The SMART method allows you to set your goals so that you don’t feel frustrated or end up giving up on your dreams. When you follow along with this method you’ll get clarity of purpose by defining the goals the right way and ensuring that they’re harmonious with what you want out of life deep down inside. When you set goals this way, you often end up seeing them through.
It doesn’t mean that your goals are guaranteed to materialize. Much of your ability to achieve a goal has to do with the small and incremental steps that you take each and every day to make those dreams into a reality.
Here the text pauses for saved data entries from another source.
(** The tick of [wheel_ab] starts the due task, keeps the other one with
    one revolution less, and moves the cursor to slot 1. *)
Lemma tick_scans_current_bucket_witness :
  ∃ t', tick wheel_ab = Ok t' ∧ curSlot t' = 1 ∧
        launched t' = [0%nat] ∧ slots t' !! 0%nat = Some [1%nat] ∧
        elems t' !! 1%nat = Some (mkTask 2%nat 0 1 "b").
Proof.
  destruct (tick_scans_current_bucket wheel_ab [0; 1]%nat)
    as (t' & Ht & Hc & Hwait & _ & Hl & Hb & _).
  - exact wheel_ab_inv.
  - by vm_compute.
  - reflexivity.
  - exists t'. split; [exact Ht|]. rewrite Hc, Hl.
    destruct (Hwait 1%nat (mkTask 2%nat 0 2 "b")) as (He & _);
      [set_solver|reflexivity|simpl; lia|].
    split_and!; [reflexivity|reflexivity|exact Hb|exact He].
Defined.


(** A delay of 5.3 s on the 10-slot, 100 ms wheel: slot 3 after 5
    revolutions; a delay of -250 ms: slot -2. *)
Lemma AddTask_pos_and_cycle_witness :
  (∃ te, AddTask wheel0 "k" 7%nat 5300000000 = Some te ∧
         pos te = 3 ∧ cycle te = 5) ∧
  (∃ te, AddTask wheel0 "k" 7%nat (-250000000) = Some te ∧
         pos te = -2 ∧ cycle te = 0).
Proof.
  split.
  - destruct (AddTask_pos_and_cycle wheel0 "k" 7%nat 5300000000)
      as (te & Ht & _ & _ & Hp & Hc & _);
      [exact wheel0_ok|by vm_compute|by vm_compute|].
    exists te. rewrite Hp, Hc. split_and!; [exact Ht|reflexivity|reflexivity].
  - destruct (AddTask_pos_and_cycle wheel0 "k" 7%nat (-250000000))
      as (te & Ht & _ & _ & Hp & Hc & _);
      [exact wheel0_ok|by vm_compute|by vm_compute|].
    exists te. rewrite Hp, Hc. split_and!; [exact Ht|reflexivity|reflexivity].
Defined.

Lemma control_loop_keeps_invariant_witness :
  wheel_inv (state_of (addTask wheel_ab (mkTask 3%nat (-1) 0 "a"))) ∧
  wheel_inv (state_of (removeTask wheel_ab "b")) ∧
  wheel_inv (state_of (tick wheel_ab)).
Proof.
  destruct (control_loop_keeps_invariant wheel_ab (mkTask 3%nat (-1) 0 "a") "b")
    as ((Ha & _) & (Hr & _) & (Ht & _)); [exact wheel_ab_inv|].
  split_and!; [exact Ha|exact Hr|exact Ht].
Defined.

Lemma AddTask_negative_pos_panics_witness :
  ∃ delay te,
    delay ≤ - interval wheel0 ∧ curSlot wheel0 + delay ÷ interval wheel0 < 0 ∧
    AddTask wheel0 "k" 7%nat delay = Some te ∧ pos te < 0 ∧
    addTask wheel0 te = Panic wheel0.
Proof.
  destruct (AddTask_negative_pos_panics wheel0 "k" 7%nat)
    as (delay & te & H1 & H2 & H3 & H4 & _ & H6 & _);
    [exact wheel0_ok|by vm_compute|].
  exists delay, te. split_and!; assumption.
Defined.

Lemma worker_count_within_bounds_witness :
  ∃ pool0 pool,
    NewGoroutinePool 4 [WithMinWorkers 1] = Some pool0 ∧
    pool_run burst pool0 = Some pool ∧
    1 ≤ GetWorkers pool ≤ 4.
Proof.
  eexists _, _. split; [reflexivity|]. split; [vm_compute; reflexivity|].
  match goal with
  | |- _ ≤ GetWorkers ?p ≤ _ =>
    destruct (worker_count_within_bounds 4 [WithMinWorkers 1] _ burst p eq_refl)
      as (Hb & _)
  end.
  - by vm_compute.
  - by vm_compute.
  - vm_compute. reflexivity.
  - exact Hb.
Defined.

Lemma GetTaskQueenSize_is_capacity_witness :
  ∃ pool0 pool,
    NewGoroutinePool 4 [WithMinWorkers 1; WithTaskQueueSize 8] = Some pool0 ∧
    pool_run burst pool0 = Some pool ∧
    GetTaskQueenSize pool = 8 ∧ len (taskQueue pool) = 0.
Proof.
  eexists _, _. split; [reflexivity|]. split; [vm_compute; reflexivity|].
  split; [|reflexivity].
  match goal with
  | |- GetTaskQueenSize ?p = _ =>
    destruct (GetTaskQueenSize_is_capacity 4
                [WithMinWorkers 1; WithTaskQueueSize 8] _ burst p eq_refl)
      as (Hcap & _)
  end.
  - vm_compute. reflexivity.
  - exact Hcap.
Defined.

(** After the burst every worker is idle again and the queue is empty: the
    next step of the scaling loop removes the second worker. *)
Lemma scale_down_removes_newest_witness :
  ∃ pool0 pool,
    NewGoroutinePool 4 [WithMinWorkers 1] = Some pool0 ∧
    pool_run burst pool0 = Some pool ∧
    wid <$> workers pool = [0; 1]%nat ∧
    ∃ pool' removed,
      adjustWorkers pool = Some pool' ∧
      workers pool = workers pool' ++ removed ∧ len removed = 1 ∧
      workerStack pool' = initial_stack (length (workers pool')).
Proof.
  eexists _, _. split; [reflexivity|]. split; [vm_compute; reflexivity|].
  split; [reflexivity|].
  assert (pool_inv (mkPool [mkWorker 0 []] [0] 4 1 [] 1000000 0 0 None None
                           Receiving 1%nat [])) as Hinv0.
  { eapply (NewGoroutinePool_inv 4 [WithMinWorkers 1]);
      [reflexivity|by vm_compute|by vm_compute]. }
  match goal with
  | |- ∃ _ _, adjustWorkers ?p = _ ∧ _ => assert (pool_inv p) as Hinv
  end.
  { eapply (pool_run_inv burst _ _ Hinv0). vm_compute. reflexivity. }
  match goal with
  | |- ∃ _ _, adjustWorkers ?p = _ ∧ _ =>
    destruct (scale_down_removes_newest p Hinv)
      as (p' & removed & Hadj & Happ & Hlen & _ & _ & _ & Hstk & _)
  end.
  - reflexivity.
  - reflexivity.
  - by vm_compute.
  - exists p', removed. split_and!; [exact Hadj|exact Happ|exact Hlen|exact Hstk].
Defined.

(* ===================================================================== *)
(** * Part III: further properties of the code                            *)
(* ===================================================================== *)

(** ** More on the timing wheel *)

(** A step of the control loop changes neither the tick interval nor the
    number of slots. *)
Lemma handle_shape ev t r :
  wheel_inv t → handle ev t = Some r →
  interval (state_of r) = interval t ∧
  length (slots (state_of r)) = length (slots t).
Proof.
  intros Hinv Hh. destruct ev; simpl in Hh; try done; injection Hh as <-.
  - unfold tick. destruct (slot_at t (curSlot t)) as [l|] eqn:Hsl; [|done].
    apply slot_at_Some in Hsl as [H0 Hsl].
    destruct (execute_spec (Z.to_nat (curSlot t)) l t l)
      as (t1 & -> & _ & Hs1 & _ & _ & _ & _ & Hi1 & _);
      [done|done|done|by destruct Hinv as (_ & _ & Hn & _); eapply Hn|].
    assert (interval (state_of (circleIncr t1)) = interval t1 ∧
            slots (state_of (circleIncr t1)) = slots t1) as [-> ->].
    { unfold circleIncr. destruct (int_rem _ _); done. }
    by rewrite Hi1, Hs1, length_alter.
  - unfold addTask. destruct (slot_at t (pos te)); [|done].
    destruct (removeTask_facts t (key te) Hinv)
      as (t1 & Hrm & _ & _ & _ & _ & _ & _ & Hi1 & Hl1 & _).
    assert (match taskMap t !! key te with
            | Some _ => removeTask t (key te) | None => Ok t end = Ok t1) as ->.
    { destruct (taskMap t !! key te) eqn:Hk; [done|].
      unfold removeTask in Hrm. by rewrite Hk in Hrm. }
    simpl. by rewrite length_alter.
  - destruct (removeTask_facts t k Hinv)
      as (t1 & -> & _ & _ & _ & _ & _ & _ & Hi1 & Hl1 & _). done.
Qed.

Lemma run_shape evs :
  ∀ t, wheel_inv t →
       interval (run evs t) = interval t ∧
       length (slots (run evs t)) = length (slots t).
Proof.
  induction evs as [|ev evs IH]; intros t Hinv; [done|]. simpl.
  destruct (handle ev t) as [r|] eqn:Hh; [|done].
  pose proof (handle_inv _ _ _ Hinv Hh) as Hinv'.
  destruct (handle_shape _ _ _ Hinv Hh) as [Hi Hl].
  destruct r as [t'|t']; simpl in *; [|done].
  destruct (IH t' Hinv') as [-> ->]. done.
Qed.

(** X1.  Whatever the control loop receives, a wheel made by
    [NewTimeWheel] keeps the slot count and the interval it was made with:
    at least 10 slots, the requested number when that is larger, and the
    requested interval, one second when that is not positive.  The wheel
    invariant holds and the cursor stays a valid slot index. *)
Theorem NewTimeWheel_run_shape n d evs :
  (if decide (d ≤ 0) then Second else d) * Z.max n 10 ≤ int_max →
  let t := run evs (NewTimeWheel n d) in
  len (slots t) = Z.max n 10 ∧
  interval t = (if decide (d ≤ 0) then Second else d) ∧
  0 < interval t ∧ 0 ≤ curSlot t < len (slots t) ∧
  wheel_inv t ∧ wheel_ok t.
Proof.
  intros Hfit t.
  pose proof (NewTimeWheel_inv n d) as Hinv0.
  assert (wheel_ok (NewTimeWheel n d)) as Hok0.
  { apply NewTimeWheel_wheel_ok.
    replace (if decide (n < 10) then 10 else n) with (Z.max n 10); [done|].
    destruct (decide (n < 10)); lia. }
  destruct (run_shape evs _ Hinv0) as [Hi Hl].
  pose proof (run_inv evs _ Hinv0) as Hinv.
  pose proof (run_wheel_ok evs _ Hinv0 Hok0) as Hok.
  fold t in Hi, Hl, Hinv, Hok.
  assert (len (slots t) = Z.max n 10) as Hlen.
  { unfold len. rewrite Hl. unfold NewTimeWheel. simpl.
    rewrite length_replicate. destruct (decide (n < 10)); lia. }
  assert (interval t = if decide (d ≤ 0) then Second else d) as Hint.
  { rewrite Hi. done. }
  pose proof Hok as (? & [[? ?] ?] & ?). split_and!; done.
Qed.

Lemma NewTimeWheel_run_shape_witness :
  len (slots (run [Tick; AddReq (mkTask 1%nat 3 0 "k"); Tick]
                  (NewTimeWheel 4 (-5)))) = 10 ∧
  interval (run [Tick; AddReq (mkTask 1%nat 3 0 "k"); Tick]
                (NewTimeWheel 4 (-5))) = Second.
Proof.
  destruct (NewTimeWheel_run_shape 4 (-5)
              [Tick; AddReq (mkTask 1%nat 3 0 "k"); Tick]) as (Hl & Hi & _).
  - by vm_compute.
  - split; [exact Hl|exact Hi].
Defined.

(** X2.  [removeTask] of a key that the index does not hold changes
    nothing and does not panic.  [removeTask] of a scheduled key unlinks its
    element and drops its index entry, leaves every other key and every
    other linked element as they were, and the removed task is never
    started, whatever the loop receives afterwards. *)
Theorem removeTask_cancels t k :
  wheel_inv t →
  (taskMap t !! k = None → removeTask t k = Ok t) ∧
  (∀ e, taskMap t !! k = Some e →
     ∃ t', removeTask t k = Ok t' ∧
       taskMap t' !! k = None ∧ unlinked t' e ∧
       (∀ k', k' ≠ k → taskMap t' !! k' = taskMap t !! k') ∧
       (∀ x, x ≠ e → (linked t' x ↔ linked t x)) ∧
       elems t' = elems t ∧ launched t' = launched t ∧
       ∀ evs, e ∉ launched (run (RemoveReq k :: evs) t)).
Proof.
  intros Hinv. split.
  { intros Hk. unfold removeTask. by rewrite Hk. }
  intros e Hk. pose proof Hinv as (Hs & Hb & Hn & Hst & Hl).
  destruct (Hs _ _ Hk) as (te & l & He & Hkey & H0 & Hsl & Hin).
  pose proof (index_sound_range _ _ _ _ Hs Hk He) as Hr.
  destruct (removeTask_facts t k Hinv)
    as (t' & Hrm & Hinv' & Hm & Hel & Hnx & Hla & _ & _ & _ & Hu & Hsub).
  exists t'. split; [done|].
  assert (slots t' = alter (list_Remove e) (Z.to_nat (pos te)) (slots t)) as Hslots.
  { rewrite (removeTask_Some t k e te) in Hrm by done. by injection Hrm as <-. }
  split_and!; try done.
  - rewrite Hm. apply lookup_delete_eq.
  - by apply Hu.
  - intros k' Hne. rewrite Hm. by apply lookup_delete_ne.
  - intros x Hx. split.
    + intros (i & l' & Hi & Hin'). destruct (Hsub _ _ _ Hi Hin') as (l0 & ? & ?).
      by exists i, l0.
    + intros (i & l0 & Hi & Hin'). unfold linked. rewrite Hslots.
      destruct (decide (Z.to_nat (pos te) = i)) as [<-|Hne].
      * exists (Z.to_nat (pos te)), (list_Remove e l0).
        rewrite list_lookup_alter_eq, Hi. split; [done|].
        by apply elem_of_list_Remove.
      * exists i, l0. by rewrite list_lookup_alter_ne.
  - intros evs. simpl. rewrite Hrm. intros Hin'.
    assert (e ∈ launched t') as Hin''.
    { apply (run_unlinked_not_launched evs t' e); try done; [by apply Hu|].
      rewrite Hnx. apply Hst. eauto. }
    rewrite Hla in Hin''. destruct (Hl _ Hin'') as [_ Hu']. by apply (Hu' _ _ Hsl).
Qed.

Lemma removeTask_cancels_witness :
  removeTask wheel_k "zz" = Ok wheel_k ∧
  ∀ evs, 0%nat ∉ launched (run (RemoveReq "k" :: evs) wheel_k).
Proof.
  destruct (removeTask_cancels wheel_k "zz" wheel_k_inv) as [Hnone _].
  destruct (removeTask_cancels wheel_k "k" wheel_k_inv) as [_ Hsome].
  destruct (Hsome 0%nat eq_refl) as (t' & _ & _ & _ & _ & _ & _ & _ & Hnever).
  split; [apply Hnone; reflexivity|exact Hnever].
Defined.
When you stop taking action, and you procrastinate or engage in time-wasters, no goal setting method can help you.
What Do SMART Goals Stand For?
(S) — Specific
The first step in setting a SMART goal is to get specific about it. You need to be precise about what the goal is. It can’t be left in the abstract and it must be written down. Exactly what do you plan to achieve? You can’t just come up with a notion of what that idea is. You have to be able to track it and give it a metric.
A specific goal doesn’t just state that you want to be rich or be a millionaire or lose weight. The goal has to define the exact amount of money you plan to have or the exact amount of weight you intend to lose. Is it a million dollars? 10 million dollars? More? Do you plan to lose 20 pounds? 30 pounds? Or more maybe?
Specific goals are far more likely to be achieved. And when they’re written down, you’re more likely to follow through with those goals. It’s as if you’re bringing them out from the abstract and into the real world. As soon as you write them down, they’re real. Define them with a great deal of precision and detail.
(M) — Meaningful
Most people think that the letter “M” in SMART stands for measurable. Not true. The “M” stands for meaningful. If a goal isn’t meaningful, it can’t be accomplished. The trackable metric is defined in the first step where you get specific about the goal, but you also have to have a powerful and strong enough reason to achieve it.
Reasons come first. Answers come second. If you’ve ever wanted something badly enough in your life before, then you know just how it feels to overcome limitations by creating meaningful goals.
Behind the specifics of your goal, you have to have a strong enough meaning. Keep asking yourself why you want something, then try to figure out why you want the answer to that until the question equals the answer.
(A) — Achievable
Set goals that you can achieve. I’m all for creating lofty goals, but you have to build momentum from small wins. This doesn’t mean that you can’t set outlandish goals that are further out. You most certainly should do that. When you do that, you’ll constantly look for ways to achieve those goals as long as you create milestones on the way there. Just make sure that your shorter-term goals are achievable.
Set your sites on creating multiple goals. Focus on a very achievable 12-month goal, which you can build momentum from. Then create your 2, 3, 5 and 10-year goals. This outline for your life will help give you direction so that you know where you’re heading. It provides clarity of purpose and calculated actions to achieve the end results. It’s a powerful tool that resides in both your conscious and subconscious minds when you know what you’re after in the long term.
(R) — Relevant
Your SMART goals need to be relevant to your life. The goals also have to be harmonious to your values and beliefs. The thing that often trips up most people is that they choose goals that run contrary to their beliefs. Sometimes, those goals even contradict their core values.
When that happens, you’ll find yourself giving up. Why? Because the goal went against the proverbial grain. You can’t set goals that are not harmonious with the internal workings of your mind. Once the going gets tough, it will be more likely that you’ll quit if you decide to do this.
(T) — Time-Based
SMART goals are based in time. They have an exact date that’s selected when those goals are meant to be achieved. If you don’t select that date, then you’re violating one of the primary objectives of goal setting. When you select a date on a calendar, as opposed to saying next year or next summer or a couple of years from now, you’re more likely to follow through.
Another thing about time-based goals is that you can easily create milestones on your way towards that goal. You can break it down into monthly, weekly and even daily goals. It’s much easier to focus on what you need to do today to achieve a goal, rather than focusing on the enormity of something that’s one year out.
Take the time to select a specific date on the calendar for your goals. Then, put that goal with the date at the top in bold, right in front of you on paper on your wall or in your office. This way, it’s always on your mind and you can refer back to it often. You can also set it as the background screen for your phone and computer.